┏━━
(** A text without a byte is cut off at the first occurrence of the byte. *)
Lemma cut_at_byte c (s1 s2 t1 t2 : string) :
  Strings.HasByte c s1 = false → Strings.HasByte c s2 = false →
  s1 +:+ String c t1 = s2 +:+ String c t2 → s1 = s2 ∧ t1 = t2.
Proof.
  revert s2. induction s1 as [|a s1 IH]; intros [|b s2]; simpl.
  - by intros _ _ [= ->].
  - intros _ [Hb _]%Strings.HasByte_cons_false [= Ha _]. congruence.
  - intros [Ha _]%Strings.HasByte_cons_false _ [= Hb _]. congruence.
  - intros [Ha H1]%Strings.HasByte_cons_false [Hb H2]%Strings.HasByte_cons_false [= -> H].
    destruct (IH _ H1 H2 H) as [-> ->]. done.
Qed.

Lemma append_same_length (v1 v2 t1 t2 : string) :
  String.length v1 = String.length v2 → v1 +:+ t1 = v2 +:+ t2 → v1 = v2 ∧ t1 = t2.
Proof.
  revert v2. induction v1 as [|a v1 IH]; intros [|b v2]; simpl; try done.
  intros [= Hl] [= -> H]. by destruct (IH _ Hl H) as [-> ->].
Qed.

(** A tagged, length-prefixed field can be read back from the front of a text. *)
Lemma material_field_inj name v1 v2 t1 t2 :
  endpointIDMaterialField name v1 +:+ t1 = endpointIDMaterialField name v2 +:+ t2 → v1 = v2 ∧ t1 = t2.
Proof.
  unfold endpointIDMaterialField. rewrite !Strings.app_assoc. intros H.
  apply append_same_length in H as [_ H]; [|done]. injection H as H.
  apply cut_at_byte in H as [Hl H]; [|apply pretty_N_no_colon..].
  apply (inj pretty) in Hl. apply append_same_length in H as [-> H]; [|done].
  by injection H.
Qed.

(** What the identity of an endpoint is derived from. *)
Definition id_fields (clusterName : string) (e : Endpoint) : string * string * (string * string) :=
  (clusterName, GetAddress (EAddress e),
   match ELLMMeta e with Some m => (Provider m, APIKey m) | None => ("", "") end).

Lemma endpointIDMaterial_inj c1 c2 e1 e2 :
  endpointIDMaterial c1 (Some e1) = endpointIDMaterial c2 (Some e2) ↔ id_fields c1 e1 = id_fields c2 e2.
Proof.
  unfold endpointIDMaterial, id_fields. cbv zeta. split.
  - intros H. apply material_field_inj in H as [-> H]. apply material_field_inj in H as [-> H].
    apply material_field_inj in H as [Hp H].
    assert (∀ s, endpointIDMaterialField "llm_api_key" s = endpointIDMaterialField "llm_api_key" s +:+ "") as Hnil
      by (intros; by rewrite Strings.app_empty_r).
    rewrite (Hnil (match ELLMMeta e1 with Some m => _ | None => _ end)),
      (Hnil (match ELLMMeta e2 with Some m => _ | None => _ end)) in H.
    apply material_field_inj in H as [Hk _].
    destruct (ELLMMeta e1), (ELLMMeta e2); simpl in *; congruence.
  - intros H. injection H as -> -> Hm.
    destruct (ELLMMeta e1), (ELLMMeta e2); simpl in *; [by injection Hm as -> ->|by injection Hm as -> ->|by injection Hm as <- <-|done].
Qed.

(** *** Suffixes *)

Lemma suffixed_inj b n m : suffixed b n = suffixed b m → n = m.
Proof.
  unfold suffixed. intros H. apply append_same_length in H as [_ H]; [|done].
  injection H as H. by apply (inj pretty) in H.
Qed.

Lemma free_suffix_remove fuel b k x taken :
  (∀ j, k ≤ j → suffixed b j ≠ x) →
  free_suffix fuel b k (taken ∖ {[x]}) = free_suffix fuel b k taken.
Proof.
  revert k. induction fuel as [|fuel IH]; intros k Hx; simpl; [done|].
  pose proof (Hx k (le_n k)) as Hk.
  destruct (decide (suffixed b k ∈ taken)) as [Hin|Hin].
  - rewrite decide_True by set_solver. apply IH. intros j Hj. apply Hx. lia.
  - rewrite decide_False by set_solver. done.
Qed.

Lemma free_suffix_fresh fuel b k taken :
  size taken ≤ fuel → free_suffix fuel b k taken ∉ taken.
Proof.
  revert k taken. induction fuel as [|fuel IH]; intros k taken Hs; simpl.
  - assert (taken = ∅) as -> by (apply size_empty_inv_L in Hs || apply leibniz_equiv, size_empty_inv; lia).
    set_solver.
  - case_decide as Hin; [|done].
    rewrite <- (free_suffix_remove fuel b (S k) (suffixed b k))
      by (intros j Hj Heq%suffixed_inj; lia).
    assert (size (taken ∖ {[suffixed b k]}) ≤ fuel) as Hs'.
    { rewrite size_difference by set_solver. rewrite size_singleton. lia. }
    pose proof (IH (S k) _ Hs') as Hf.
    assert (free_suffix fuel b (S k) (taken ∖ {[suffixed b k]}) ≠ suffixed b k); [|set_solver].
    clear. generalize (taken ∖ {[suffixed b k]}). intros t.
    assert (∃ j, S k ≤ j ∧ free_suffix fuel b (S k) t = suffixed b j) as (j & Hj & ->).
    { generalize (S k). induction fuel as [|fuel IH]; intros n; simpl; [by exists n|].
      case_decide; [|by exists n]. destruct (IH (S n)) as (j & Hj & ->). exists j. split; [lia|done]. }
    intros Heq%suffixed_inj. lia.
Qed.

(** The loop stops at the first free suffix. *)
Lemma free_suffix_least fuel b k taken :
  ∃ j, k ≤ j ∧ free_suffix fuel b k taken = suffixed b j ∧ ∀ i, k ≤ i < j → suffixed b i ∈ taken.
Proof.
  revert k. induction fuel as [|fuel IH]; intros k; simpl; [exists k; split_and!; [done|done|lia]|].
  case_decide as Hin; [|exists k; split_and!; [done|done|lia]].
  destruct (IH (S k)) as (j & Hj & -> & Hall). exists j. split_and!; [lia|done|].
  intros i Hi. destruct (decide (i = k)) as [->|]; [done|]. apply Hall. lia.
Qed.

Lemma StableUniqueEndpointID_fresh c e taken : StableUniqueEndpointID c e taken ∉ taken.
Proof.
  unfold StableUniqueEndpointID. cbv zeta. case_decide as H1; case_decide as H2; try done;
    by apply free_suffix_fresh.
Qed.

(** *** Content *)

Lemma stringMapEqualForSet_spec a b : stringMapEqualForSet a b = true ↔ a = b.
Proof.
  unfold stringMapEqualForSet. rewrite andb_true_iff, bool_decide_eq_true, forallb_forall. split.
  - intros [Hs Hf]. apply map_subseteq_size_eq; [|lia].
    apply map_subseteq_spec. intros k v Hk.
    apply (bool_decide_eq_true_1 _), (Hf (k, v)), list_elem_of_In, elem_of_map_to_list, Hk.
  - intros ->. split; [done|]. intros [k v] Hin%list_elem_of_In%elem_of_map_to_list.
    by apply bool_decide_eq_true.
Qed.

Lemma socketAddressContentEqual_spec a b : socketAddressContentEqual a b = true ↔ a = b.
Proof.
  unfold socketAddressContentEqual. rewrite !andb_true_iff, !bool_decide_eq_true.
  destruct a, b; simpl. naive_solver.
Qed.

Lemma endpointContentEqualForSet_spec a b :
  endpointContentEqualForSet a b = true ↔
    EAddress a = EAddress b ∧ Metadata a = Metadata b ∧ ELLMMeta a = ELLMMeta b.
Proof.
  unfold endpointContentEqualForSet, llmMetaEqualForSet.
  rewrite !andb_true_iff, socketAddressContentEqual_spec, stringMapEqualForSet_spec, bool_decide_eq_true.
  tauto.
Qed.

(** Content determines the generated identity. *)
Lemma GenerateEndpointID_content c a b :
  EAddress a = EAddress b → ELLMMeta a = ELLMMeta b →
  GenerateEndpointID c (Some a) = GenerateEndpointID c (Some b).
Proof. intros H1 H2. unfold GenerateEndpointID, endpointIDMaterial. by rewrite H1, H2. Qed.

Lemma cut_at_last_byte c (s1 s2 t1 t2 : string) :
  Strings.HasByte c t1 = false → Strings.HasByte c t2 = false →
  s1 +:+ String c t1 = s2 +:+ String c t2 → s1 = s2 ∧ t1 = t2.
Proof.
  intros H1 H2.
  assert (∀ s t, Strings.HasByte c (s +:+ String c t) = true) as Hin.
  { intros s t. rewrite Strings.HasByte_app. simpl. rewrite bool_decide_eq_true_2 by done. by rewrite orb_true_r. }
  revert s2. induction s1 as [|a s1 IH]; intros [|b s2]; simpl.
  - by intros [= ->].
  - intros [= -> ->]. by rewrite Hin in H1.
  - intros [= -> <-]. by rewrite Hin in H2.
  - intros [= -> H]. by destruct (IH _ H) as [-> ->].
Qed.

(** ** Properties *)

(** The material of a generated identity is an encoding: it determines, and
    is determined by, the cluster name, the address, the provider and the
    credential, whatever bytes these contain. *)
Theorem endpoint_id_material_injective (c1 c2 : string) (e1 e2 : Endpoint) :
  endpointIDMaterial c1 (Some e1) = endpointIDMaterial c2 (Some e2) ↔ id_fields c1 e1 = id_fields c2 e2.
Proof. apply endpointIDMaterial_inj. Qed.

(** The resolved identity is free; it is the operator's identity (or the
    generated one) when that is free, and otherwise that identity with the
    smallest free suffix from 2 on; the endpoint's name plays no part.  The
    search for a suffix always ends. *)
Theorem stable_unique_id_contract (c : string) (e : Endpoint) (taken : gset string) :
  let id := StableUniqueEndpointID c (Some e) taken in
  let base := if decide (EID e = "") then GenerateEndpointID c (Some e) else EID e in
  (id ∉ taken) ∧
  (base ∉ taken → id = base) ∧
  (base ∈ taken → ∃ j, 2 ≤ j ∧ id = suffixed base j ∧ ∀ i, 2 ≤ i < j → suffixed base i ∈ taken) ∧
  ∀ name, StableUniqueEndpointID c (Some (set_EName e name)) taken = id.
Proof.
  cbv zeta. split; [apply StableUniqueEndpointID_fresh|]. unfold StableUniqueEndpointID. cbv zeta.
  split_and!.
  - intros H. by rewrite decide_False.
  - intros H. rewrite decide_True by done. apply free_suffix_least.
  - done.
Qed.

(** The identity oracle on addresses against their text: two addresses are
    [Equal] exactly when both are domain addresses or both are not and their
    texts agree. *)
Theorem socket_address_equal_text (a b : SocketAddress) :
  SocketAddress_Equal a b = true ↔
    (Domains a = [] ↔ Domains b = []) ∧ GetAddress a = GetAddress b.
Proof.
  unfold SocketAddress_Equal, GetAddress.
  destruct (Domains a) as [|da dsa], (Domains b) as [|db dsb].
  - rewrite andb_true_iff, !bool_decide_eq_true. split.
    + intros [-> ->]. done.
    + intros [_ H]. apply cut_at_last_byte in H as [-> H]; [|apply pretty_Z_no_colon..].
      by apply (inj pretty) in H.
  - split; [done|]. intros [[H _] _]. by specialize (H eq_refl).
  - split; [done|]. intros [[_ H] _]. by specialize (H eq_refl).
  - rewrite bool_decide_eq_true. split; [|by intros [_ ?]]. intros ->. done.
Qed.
┗━━
• Work instructions: Using the material above, extract the line that contains "(base ∉ taken → id = base) ∧" and every line after it, exactly as given; stop at the last line.

• Written solution:
  (base ∉ taken → id = base) ∧
  (base ∈ taken → ∃ j, 2 ≤ j ∧ id = suffixed base j ∧ ∀ i, 2 ≤ i < j → suffixed base i ∈ taken) ∧
  ∀ name, StableUniqueEndpointID c (Some (set_EName e name)) taken = id.
Proof.
  cbv zeta. split; [apply StableUniqueEndpointID_fresh|]. unfold StableUniqueEndpointID. cbv zeta.
  split_and!.
  - intros H. by rewrite decide_False.
  - intros H. rewrite decide_True by done. apply free_suffix_least.
  - done.
Qed.

(** The identity oracle on addresses against their text: two addresses are
    [Equal] exactly when both are domain addresses or both are not and their
    texts agree. *)
Theorem socket_address_equal_text (a b : SocketAddress) :
  SocketAddress_Equal a b = true ↔
    (Domains a = [] ↔ Domains b = []) ∧ GetAddress a = GetAddress b.
Proof.
  unfold SocketAddress_Equal, GetAddress.
  destruct (Domains a) as [|da dsa], (Domains b) as [|db dsb].
  - rewrite andb_true_iff, !bool_decide_eq_true. split.
    + intros [-> ->]. done.
    + intros [_ H]. apply cut_at_last_byte in H as [-> H]; [|apply pretty_Z_no_colon..].
      by apply (inj pretty) in H.
  - split; [done|]. intros [[H _] _]. by specialize (H eq_refl).
  - split; [done|]. intros [[_ H] _]. by specialize (H eq_refl).
  - rewrite bool_decide_eq_true. split; [|by intros [_ ?]]. intros ->. done.
Qed.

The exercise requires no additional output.